- Born: Sam Baker Ann Arbor, Michigan
- Origin: Los Angeles, California
- Genres: Hip hop
- Instruments: Sampler; turntable; drum machine; synthesizer;
- Years active: 2002–present
- Labels: Brainfeeder; Hyperdub; Poo-Bah; Stones Throw; Leaving;
- Website: www.stonesthrow.com/artist/samiyam/

= Samiyam =

American hip hop producer

Sam Baker, better known by his stage name Samiyam, is an American hip hop producer based in Los Angeles, California.

==Life and career==
Samiyam released the Return EP on Hyperdub in 2008. He also released Rap Beats Vol. 1 in the same year.

His official debut album, Sam Baker's Album, was released on Brainfeeder in 2011. He returned with the album, Wish You Were Here, in 2013.

In 2015, his collaborative track with Earl Sweatshirt and Budgie, titled "Quest/Power", was uploaded to SoundCloud.
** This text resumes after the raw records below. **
(** * Dependency crawler: a shallow embedding of [crawler.c] and [syntaxes.c]

    The development follows the C sources function by function.

    - C strings ([char*]) are [option string]: [None] is the null pointer.
    - Linked lists of [Method], [Structure] and [ExtractedDependency]
      records (chained through [next]) are Rocq lists; the null pointer is
      the empty list.  An array handed around with its element count
      ([relationships]/[relationship_count], [root_directories]/
      [directory_count]) is a list whose length is the count.
    - [Dependency] nodes, the persisted graph, live in an explicit heap and
      are linked by addresses, because the graph head is passed around by
      value and by reference.
    - Every call of [logr] and every path-resolving system call ([stat],
      [opendir], [fopen]) is recorded in a trace.  The three calls succeed
      or fail as the file system says, a function of the path alone.
    - Allocation is taken to succeed: the branches [processLayer],
      [processFile] and [graphMethods] take when [malloc] returns null
      (log the failure and return) are not part of the model, and [strdup]
      of a string gives the string.
    - [crawlDir] recurses on fuel; a run is [Done], [OutOfFuel] or
      [Undef] (undefined behaviour).
    - The report ([printMethods], [printDependencies], [exportDeps]) follows
      the graph from its head through the heap, on fuel too, as the graph
      helpers may have closed a cycle.  The functions it calls from other
      translation units are the fields of [Reports]; they work on the
      analyzers' tables and leave the heap of nodes alone.  Counters are
      unbounded integers. *)

From Stdlib Require Import String Ascii List ZArith Lia Bool Arith.
From Stdlib Require Import DecimalString.
Import ListNotations.

Local Open Scope list_scope.
Local Open Scope string_scope.

(** ** C string functions used by the sources *)

Module CString.

(** [tolower] in the "C" locale. *)
Definition tolower (c : ascii) : ascii :=
  let n := nat_of_ascii c in
  if ((65 <=? n)%nat && (n <=? 90)%nat)%bool then ascii_of_nat (n + 32) else c.

Fixpoint strlower (s : string) : string :=
  match s with
  | EmptyString => EmptyString
  | String c r => String (tolower c) (strlower r)
  end.

(** [strrchr s c]: the suffix of [s] that starts at the last [c]. *)
Fixpoint strrchr (s : string) (c : ascii) : option string :=
  match s with
  | EmptyString => None
  | String a r =>
      match strrchr r c with
      | Some t => Some t
      | None => if Ascii.eqb a c then Some s else None
      end
  end.

(** [strcmp]: only the sign of the result is specified by C. *)
Definition strcmp (a b : string) : Z :=
  match String.compare a b with
  | Eq => 0%Z
  | Lt => (-1)%Z
  | Gt => 1%Z
  end.

Definition strcasecmp (a b : string) : Z :=
  strcmp (strlower a) (strlower b).

Fixpoint starts_with (needle hay : string) : bool :=
  match needle, hay with
  | EmptyString, _ => true
  | String a n', String b h' => Ascii.eqb a b && starts_with n' h'
  | String _ _, EmptyString => false
  end.

(** [strstr hay needle <> NULL]. *)
Fixpoint strstr (hay needle : string) : bool :=
  starts_with needle hay ||
  match hay with
  | EmptyString => false
  | String _ h' => strstr h' needle
  end.

(** [p + 1] for a pointer into a string. *)
Definition skip1 (s : string) : string :=
  match s with
  | EmptyString => EmptyString
  | String _ r => r
  end.

(** [snprintf(buf, size, ...)] keeps at most [size - 1] characters. *)
Definition snprintf_trunc (size : nat) (s : string) : string :=
  substring 0 (size - 1) s.

(** A buffer read as a C string ends at its first NUL. *)
Fixpoint c_str (s : string) : string :=
  match s with
  | EmptyString => EmptyString
  | String c r => if Ascii.eqb c zero then EmptyString else String c (c_str r)
  end.

End CString.
Import CString.

(** ** The data model of [syntaxes.h] *)

Inductive LanguageType :=
| LANG_RUST | LANG_C | LANG_JAVASCRIPT | LANG_GO
| LANG_PYTHON | LANG_JAVA | LANG_PHP | LANG_RUBY.

Inductive AnalysisLayer := LAYER_MODULE | LAYER_STRUCT | LAYER_METHOD.

(** The enumerators' integer values, as [%d] prints them. *)
Definition layer_number (l : AnalysisLayer) : Z :=
  match l with
  | LAYER_MODULE => 0
  | LAYER_STRUCT => 1
  | LAYER_METHOD => 2
  end.

(** [Parameter] in the source; the name is reserved in Rocq. *)
Record MethodParameter := {
  param_name : option string;
  param_type : option string;
  default_value : option string
}.

(** [next] is the list structure; [body_start]/[body_end] point into the
    scanned text and are not kept. *)
#[warnings="-register-all"]
Inductive Method := Build_Method {
  m_name : option string;
  m_prefix : option string;
  return_type : option string;
  parameters : list MethodParameter;
  m_dependencies : option string;
  defined_in : option string;
  references : list (option string);
  children : list Method;
  is_static : bool;
  is_public : bool;
  is_definition : bool
}.

Record Structure := {
  s_name : option string;
  s_methods : list Method;
  implemented_traits : list string;
  s_dependencies : option string;
  dependency_count : Z
}.

(** [next] is the list structure; the nested [modules] list is only
    filled by [analyze_file] and is not kept. *)
Record ExtractedDependency := {
  file_path : option string;
  target : option string;
  module_name : option string;
  structures : list Structure;
  structure_count : Z;
  methods : list Method;
  e_method_count : Z;
  language : LanguageType;
  layer : AnalysisLayer
}.

(** Addresses of [Dependency] nodes; [NULL] is 0. *)
Definition ptr := nat.
Definition NULL : ptr := 0.

Record Dependency := {
  source : option string;
  d_target : option string;
  d_language : LanguageType;
  level : AnalysisLayer;
  d_methods : list Method;
  method_count : Z;
  next : ptr
}.

Record AnalysisConfig := {
  analyzeModules : Z;
  analyze_structures : Z;
  analyzeMethods : Z;
  max_depth : Z;
  follow_external : Z
}.

Record Relationship := {
  from : string;
  to : string;
  relationship_type : string;
  r_layer : AnalysisLayer
}.

Record DependencyGraph := {
  relationships : list Relationship;
  current_layer : AnalysisLayer
}.

(** ** Logging and the observable trace *)

Inductive LogLevel := VERBOSE | DEBUG | INFO | WARN | ERROR.

Inductive LogArg :=
| ArgS (s : option string)
| ArgD (n : Z).

Inductive Event :=
| Logr (lvl : LogLevel) (format : string) (args : list LogArg)
| SysStat (path : string)
| SysOpendir (path : string)
| SysFopen (path : string).

(** ** [languageType] ([syntaxes.c]) *)

(** The loop that fills [ext_lower]: at most [n] characters are copied,
    each through [tolower]. *)
Fixpoint lower_copy (n : nat) (ext : string) : string :=
  match n, ext with
  | S n', String c r => String (tolower c) (lower_copy n' r)
  | _, _ => EmptyString
  end.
In 2016, he released the album, Animals Have Feelings, which featured guest appearances from the likes of Earl Sweatshirt, Action Bronson, and Jeremiah Jae.

==Discography==

===Albums===
- Rap Beats Vol. 1 (2008)
- Sam Baker's Album (2011)
- Wish You Were Here (2013)
- Animals Have Feelings (2016)
- Pizza Party (2017)
- I Got Sh*t to Do (2019)
- one on each planet (2019)
- reflectionz (2019)

===EPs===
- Return (2008)
- Man vs. Machine (2009)
- Los Angeles 3/10 (2010) (split with Ras G)

===Productions===
- Daedelus - "Make It So (Samiyam Remix)" (2008)
- Flying Lotus - "RobertaFlack" from Los Angeles (2008)
- Flying Lotus - "Grapesicles (Samiyam Remix)" from L.A. EP 2 X 3 (2008)
- Exile - "Population Control (Samiyam Remix)" from Radio AM/FM (2010)
- Blu - "NotU.mov" (2010)
- Blu - "Everybody Nose", "Soupa", and "Jazmine" from York (2011)
- Pharoahe Monch - "Haile Selassie Karate" from W.A.R. (We Are Renegades) (2011)
- Shigeto - "And We Gonna (Samiyam Chopsticks Remix)" from Shigeto Presents: Full Circle Remixes (2011)
- Captain Murphy - "Drive Thru" from Duality (2012)
- The Gaslamp Killer - "Peasants, Cripples & Retards" from Breakthrough (2012)
- Earl Sweatshirt - "20 Wave Caps" from Doris (2013)
- Joey Badass - "O.C.B." from B4.Da.$$ (2015)
- Earl Sweatshirt - "Quest/Power" (2015)
- Cohen - "E Efshar" from Rap (2015)
- Evidence - "To Make a Long Story Longer" (featuring Jonwayne) from Weather or Not (2018)
- Action Bronson - "Splash" from Only For Dolphins (2020)
- Earl Sweatshirt - "Lobby (interlude)" from Sick! (2022)
- Danny Brown - "Celibate" from Quaranta (2023)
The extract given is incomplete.